Coral Montejano Cantoral. Estudia la Maestría en Danza Contemporánea en The Place, Londres. 

Este texto fue originalmente publicado en la revista Nexos el 28 de Julio de 2018, México. https://cultura.nexos.com.mx/?p=16412 

Ph. Crédito para foto: no. 14 Fotografía tomada de Musée de la danse.

 

 

Notas:

1.Traducción del ingles de performance art, distinto a performing arts.

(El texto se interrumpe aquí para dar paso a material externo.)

(* ===== verification/IndexJobsCancel.v ===== *)
(** Reads and cancellation of index jobs among other processes: assertions that no advance
    breaks, triples over them, and what a returned cancellation request has settled. *)
From S2P Require Import Prelude GoStrings GoStringFacts GoSort GoNum GoTime Graph GraphFacts GraphStore GraphStoreFacts IndexTables GraphValidate GraphValidateFacts GraphPublish GraphPublishFacts GraphActivation IndexJobs IndexPublish IndexJobsFacts IndexJobsSteps IndexJobsRuns IndexJobsSystem IndexJobsFences.

Local Open Scope go_scope.

Section triples.
Context `{UnicodeTables} `{NFC} `{UrlParser} `{SHA256} `{Connection} `{Host}.

(** * Triples *)
Definition stable (P : database -> Prop) : Prop := forall d d', good d -> advance d d' -> P d -> P d'.
(** [m], started with [P] among others who advance the data base, ends with [Q] if it succeeds. *)
Definition triple {A} (P : database -> Prop) (m : Db A) (Q : A -> database -> Prop) : Prop :=
  forall (oth : Others) n d a k d', rely oth -> good d -> P d -> execute m n d = (Ok a, (k, d')) -> Q a d'.
Lemma stable_rtc P d d' : stable P -> good d -> rtc advance d d' -> P d -> P d'.
Proof. intros Hs Hg Ha. induction Ha; [done|]. intros HP. apply IHHa; [by eapply advance_good|by eapply Hs]. Qed.
Lemma run_triple_ret {A} (a : A) (P : database -> Prop) (Q : A -> database -> Prop) : (forall d, P d -> Q a d) -> triple P (mret a) Q.
Proof. intros Hq oth n d b k d' _ _ HP [= <- _ <-]. by apply Hq. Qed.
Lemma triple_stop {A} e P (Q : A -> database -> Prop) : triple P (stop e) Q.
Proof. intros oth n d a k d' _ _ _ [=]. Qed.
Lemma run_triple_bind {A B} P (m : Db A) (f : A -> Db B) Q R : follows m -> triple P m Q -> (forall a, triple (Q a) (f a) R) ->
  triple P (m ≫= f) R.
Proof.
  intros Hm Hq Hr oth n d b k d' Hrel Hg HP Hex. apply execute_bind_ok in Hex as (a & k1 & d1 & E1 & E2).
  eapply Hr; [done| | |exact E2]; [|by eapply Hq]. by eapply execute_follows.
Qed.
Lemma run_triple_mono {A} (P P' : database -> Prop) (m : Db A) (Q Q' : A -> database -> Prop) : triple P' m Q' ->
  (forall d, P d -> P' d) -> (forall a d, Q' a d -> Q a d) -> triple P m Q.
Proof. intros Ht HP HQ oth n d a k d' Hrel Hg Hp Hex. eapply HQ, Ht; eauto. Qed.
Lemma triple_follows {A} P (m : Db A) : stable P -> follows m -> triple P m (fun _ => P).
Proof.
  intros Hs Hm oth n d a k d' Hrel Hg HP Hex. destruct (execute_follows oth m Hrel Hm n d _ _ _ Hg Hex) as [Ha _].
  by eapply stable_rtc.
Qed.
Lemma triple_access {A} P (f : nat * database -> result store_error A * (nat * database)) Q : stable P ->
  (forall n d a k d', good d -> P d -> f (n, d) = (Ok a, (k, d')) -> Q a d') -> triple P (access f) Q.
Proof.
  intros Hs Hf oth n d a k d' Hrel Hg HP. cbn [execute access]. destruct (f (n, others n d)) as [r [m e]] eqn:E.
  intros [= -> <- <-]. eapply Hf; [..|exact E]; [by eapply rtc_good; [apply Hrel|]|]. eapply stable_rtc; [done|exact Hg|by apply Hrel|done].
Qed.
Lemma triple_fetch {A} P (rows : database -> list A) Q : stable P -> (forall d, good d -> P d -> Q (rows d) d) ->
  triple P (fetch rows) Q.
Proof.
  intros Hs Hq. apply triple_access; [done|]. intros n d a k d' Hg HP. destruct (from_Q _ _) as [r m] eqn:E.
  intros [= -> <- <-]. rewrite (read_query_ok _ _ _ _ E). by apply Hq.
Qed.
Lemma stable_and P Q : stable P -> stable Q -> stable (fun d => P d /\ Q d).
Proof. intros Hp Hq d d' Hg Ha [HP HQ]. split; [by eapply Hp|by eapply Hq]. Qed.
Lemma stable_const (P : Prop) : stable (fun _ => P).
Proof. by intros d d' _ _. Qed.
Lemma stable_true : stable (fun _ => True).
Proof. done. Qed.
Lemma stable_present id : stable (present id).
Proof. intros d d' _. apply advance_present. Qed.

(** * Reads *)
Section reads.
(** What is known of the rows of the job. *)
Context (id : gostring) (P : database -> Prop) (S : gostring -> Prop).
Context (stable_P : stable P) (known : forall d r, good d -> P d -> r ∈ jobs d -> job_id r = id -> S (job_status r)).

Definition job_known (j : IndexJob) : Prop := j_JobID j = id /\ S (j_Status j).
Definition answer (o : option IndexJob) (d : database) : Prop :=
  (forall j, o = Some j -> job_known j /\ present id d) /\ P d.
Lemma stable_known j : stable (fun d => (job_known j /\ present id d) /\ P d).
Proof. apply stable_and; [|done]. apply stable_and; [apply stable_const|apply stable_present]. Qed.
Lemma triple_row : triple P (loadIndexJobRow id) answer.
Proof.
  unfold loadIndexJobRow. apply (run_triple_bind _ _ _ (fun rows d => answer (r_job <$> head rows) d)); [by follows| |by intros rows; apply run_triple_ret].
  apply triple_fetch; [done|]. intros d Hg HP. split; [|done].
  intros j Hj. destruct (head _) as [r|] eqn:Hh; [|done]. injection Hj as <-.
  apply head_matching_Some in Hh as [Hid%has_job_id_true Hr]. split; [split|by exists r]; [done|]. by eapply known.
Qed.
Lemma triple_attach j : triple (fun d => (job_known j /\ present id d) /\ P d) (attachIndexJobOwner j)
  (fun j' d => (job_known j' /\ present id d) /\ P d).
Proof.
  unfold attachIndexJobOwner. eapply run_triple_bind; [by follows|by apply triple_follows; [apply stable_known|follows]|].
  intros rows. apply run_triple_ret. intros d HP. by destruct rows.
Qed.
Lemma triple_snapshot : triple P (loadIndexJobSnapshot id) answer.
Proof.
  unfold loadIndexJobSnapshot. eapply run_triple_bind; [by follows|apply triple_row|]. intros [j|].
  - eapply run_triple_bind; [by follows| |intros j'; apply run_triple_ret].
    + eapply run_triple_mono; [apply triple_attach| |done]. intros d [Hk HP]. split; [by apply Hk|done].
    + intros d [Hk HP]. split; [|done]. by intros j0 [= <-].
  - by apply run_triple_ret.
Qed.
Lemma triple_reconcile j : triple (fun d => (job_known j /\ present id d) /\ P d) (reconcileIndexJobRead j) answer.
Proof.
  unfold reconcileIndexJobRead. eapply run_triple_bind; [by follows|apply triple_attach|]. intros j'.
  eapply run_triple_bind; [by follows|by apply triple_follows; [apply stable_known|follows]|]. intros gone.
  destruct (_ || _).
  - apply run_triple_ret. intros d [Hk HP]. split; [|done]. by intros j0 [= <-].
  - eapply run_triple_bind; [by follows|by apply triple_follows; [apply stable_known|follows]|]. intros marked.
    assert (Hsnap : triple (fun d => (job_known j' /\ present id d) /\ P d) (loadIndexJobSnapshot (j_JobID j')) answer).
    { intros oth n d a k d' Hrel Hg [[[-> _] _] HP]. by apply triple_snapshot. }
    destruct marked as [[]|e]; [exact Hsnap|]. repeat case_match; first [exact Hsnap|apply triple_stop].
Qed.
Lemma triple_get : triple P (GetIndexJob id) answer.
Proof.
  unfold GetIndexJob. eapply run_triple_bind; [by follows|apply triple_row|]. intros [j|].
  - eapply run_triple_mono; [apply (triple_reconcile j)| |done]. intros d [Hk HP]. split; [by apply Hk|done].
  - by apply run_triple_ret.
Qed.
End reads.

(** * Cancellation *)

(** The job is there and neither queued nor running. *)
Definition left_work (status : gostring) : Prop := status ∉ [IndexJobQueued; IndexJobRunning].
Definition past (id : gostring) (d : database) : Prop := exists r, r ∈ jobs d /\ job_id r = id /\ left_work (job_status r).
Lemma next_left s s' : left_work s -> s' ∈ next_statuses s -> left_work s'.
Proof.
  unfold left_work, next_statuses. intros Hl.
  destruct (streq s IndexJobQueued) eqn:E1; [apply streq_true in E1 as ->; set_solver|].
  destruct (streq s IndexJobRunning) eqn:E2; [apply streq_true in E2 as ->; set_solver|].
  destruct (streq s IndexJobPublishing) eqn:E3; [by intros [->|[->|[]%elem_of_nil]%elem_of_cons]%elem_of_cons; set_unfold; naive_solver|].
  destruct (streq s IndexJobCancelRequested) eqn:E4; [by intros [->|[->|[]%elem_of_nil]%elem_of_cons]%elem_of_cons; set_unfold; naive_solver|].
  by intros ?%elem_of_nil.
Qed.
Lemma stable_past id : stable (past id).
Proof.
  intros d d' _ [_ [g h [Hj _ _ Hrow _ _]|job o [Hj _ _ _ _ _ _]]] (r & Hr & Hid & Hl); unfold past, jobs in *; rewrite Hj.
  - exists (g r). split_and!; [by apply list_elem_of_fmap; exists r|by destruct (row_step_id _ _ (Hrow r Hr)) as [-> _]|].
    destruct (Hrow r Hr) as [->|(_ & Hs & _)]; [done|]. by eapply next_left.
  - exists r. split_and!; [set_solver|done..].
Qed.
Lemma past_known id d r : good d -> past id d -> r ∈ jobs d -> job_id r = id -> left_work (job_status r).
Proof. intros [_ Ho] (r' & Hr' & Hid' & Hl) Hr Hid. assert (r = r') as -> by (eapply same_job; [apply Ho|done|done|congruence]). done. Qed.
Lemma at_id_past id g d w : jobs w = map (at_id id g) (jobs d) -> (forall r, job_id (g r) = job_id r) ->
  (forall r, left_work (job_status (g r))) -> present id d -> past id w.
Proof.
  intros Hj Hid Hl (r & Hr & Hr'). exists (g r). rewrite Hj. split_and!; [|by rewrite Hid|done]. apply list_elem_of_fmap.
  exists r. split; [|done]. unfold at_id. by assert (has_job_id id r = true) as -> by by apply has_job_id_true.
Qed.
Lemma cancel_tail_jobs id now w1 u w : gives (owner ← loadIndexJobOwnershipByJob id;
   match owner with
   | None => throw ErrNoRows
   | Some o => _ ← expect (unreleased o) stale; _ ← cancel_generation id;
               _ ← releaseIndexJobOwnershipTx id (fence_of_owner o) now; commit
   end) w1 u w -> jobs w = jobs w1.
Proof.
  intros Hg. apply gives_bind in Hg as (o & v & [-> _]%gives_owner_by_job & Hg). destruct o as [o|]; [|by apply gives_throw in Hg].
  apply gives_bind in Hg as (u2 & v & [_ ->]%gives_expect & Hg). apply gives_bind in Hg as (u3 & w3 & E3 & Hg).
  apply generations_run in E3 as (Hj & _). apply gives_bind in Hg as (u4 & w4 & E4 & ->%gives_commit).
  by apply release_run in E4 as (-> & _).
Qed.
Lemma request_past id now d d' : good d -> present id d -> cancel_requested id now d d' -> past id d'.
Proof.
  intros Hg Hp [w1 r u _ _ _ _ Hw Hrun|r _ _ _ _ Hw| -> Hno].
  - apply cancel_tail_jobs in Hrun. eapply (at_id_past id _ d d'); [by rewrite Hrun, Hw|..]; [done| |done]. unfold left_work. intros q. set_unfold. naive_solver.
  - eapply (at_id_past id _ d d'); [by rewrite Hw|..]; [done| |done]. unfold left_work. intros q. set_unfold. naive_solver.
  - destruct Hp as (r & Hr & Hid). exists r. split_and!; [done..|]. intros Hs.
    assert (Hact : active r = true).
    { unfold active, isIndexJobActive, oneOf. apply bool_decide_eq_true. set_solver. }
    destruct (or_owned _ (g_index d Hg) r Hr Hact) as (o & Ho & Hoid & _ & Hu).
    assert (Hres : reserved id d = true).
    { apply existsb_exists. exists o. split; [by apply list_elem_of_In|]. rewrite Hoid, Hid, streq_refl. done. }
    specialize (Hno Hres r Hr Hid). unfold status_in in Hno. pose proof (wf_cancel r (or_wf _ (g_index d Hg) r Hr)) as Hc.
    assert (Hcan : j_RequestedCancel (r_job r) = false).
    { rewrite Hc. unfold oneOf. apply bool_decide_eq_false. revert Hs. generalize (job_status r). intros s Hs Hin. set_unfold. naive_solver. }
    rewrite Hcan in Hno. unfold oneOf in Hno. cbn [Bool.eqb andb] in Hno. by apply bool_decide_eq_false in Hno.
Qed.
Lemma triple_request_tx id now : triple (present id) (transaction (request_cancel_tx id now)) (fun _ => past id).
Proof.
  apply triple_access; [apply stable_present|]. intros n d [] k d' Hg Hp Hrun. apply request_cancel_run in Hrun; [|done].
  by eapply request_past.
Qed.
Definition settled_job (id : gostring) (j : IndexJob) : Prop := j_JobID j = id /\ left_work (j_Status j).
Lemma triple_request id : triple (fun _ => True) (RequestIndexJobCancelByID id) (fun j _ => settled_job id j).
Proof.
  unfold RequestIndexJobCancelByID. eapply run_triple_bind; [by follows|by apply triple_follows; [apply stable_true|follows]|intros u].
  eapply run_triple_bind; [by follows|by apply (triple_get id _ (fun _ => True) stable_true)|]. intros [job|]; [|apply triple_stop].
  destruct (negb _) eqn:Hact.
  - apply run_triple_ret. intros d [Hk _]. destruct (Hk job eq_refl) as [[Hid _] _]. split; [done|]. cbn.
    apply negb_true_iff in Hact. unfold isIndexJobActive, oneOf in Hact. apply bool_decide_eq_false in Hact.
    unfold left_work. set_solver.
  - eapply (run_triple_bind _ _ _ (fun _ => present id)); [by follows| |intros now].
    { eapply run_triple_mono; [apply (triple_follows (present id)); [apply stable_present|follows]| |done].
      intros d [Hk _]. by destruct (Hk job eq_refl). }
    eapply run_triple_bind; [by follows|apply triple_request_tx|intros u'].
    eapply run_triple_bind; [by follows|apply (triple_get id _ left_work (stable_past id) (past_known id))|].
    intros [j|]; [|apply triple_stop]. apply run_triple_ret. intros d [Hk _]. by destruct (Hk j eq_refl) as [? _].
Qed.
End triples.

2. Lois Keidan fue directora de Live Arts en el Institute of Contemporary Arts de Londres entre 1992-97. Actualmente, es directora de Live Art Development Agency (LADA), que cofundó en 1999. http://www.thisisliveart.co.uk/

3. Keidan, 2017, p.38.

 

Bibliografía:

Keidan, L. (2017). La Ribot: Distinguished Artist / An introduction. En Occuuppatiooon! Berlin

Lachino, H. (n.d.) “La Ribot: Arte político” en La Tempestad. No.86 p.66.

Rousier, C. (ed.) (2004). La Ribot. Merz & centre national de la danse.

Sergej Pristas, G. (2002). 'Whispering with our bodies' Interview with La Ribot. 

Zagreb, Croatia: performing arts magazine. No.24/25 p.18-23.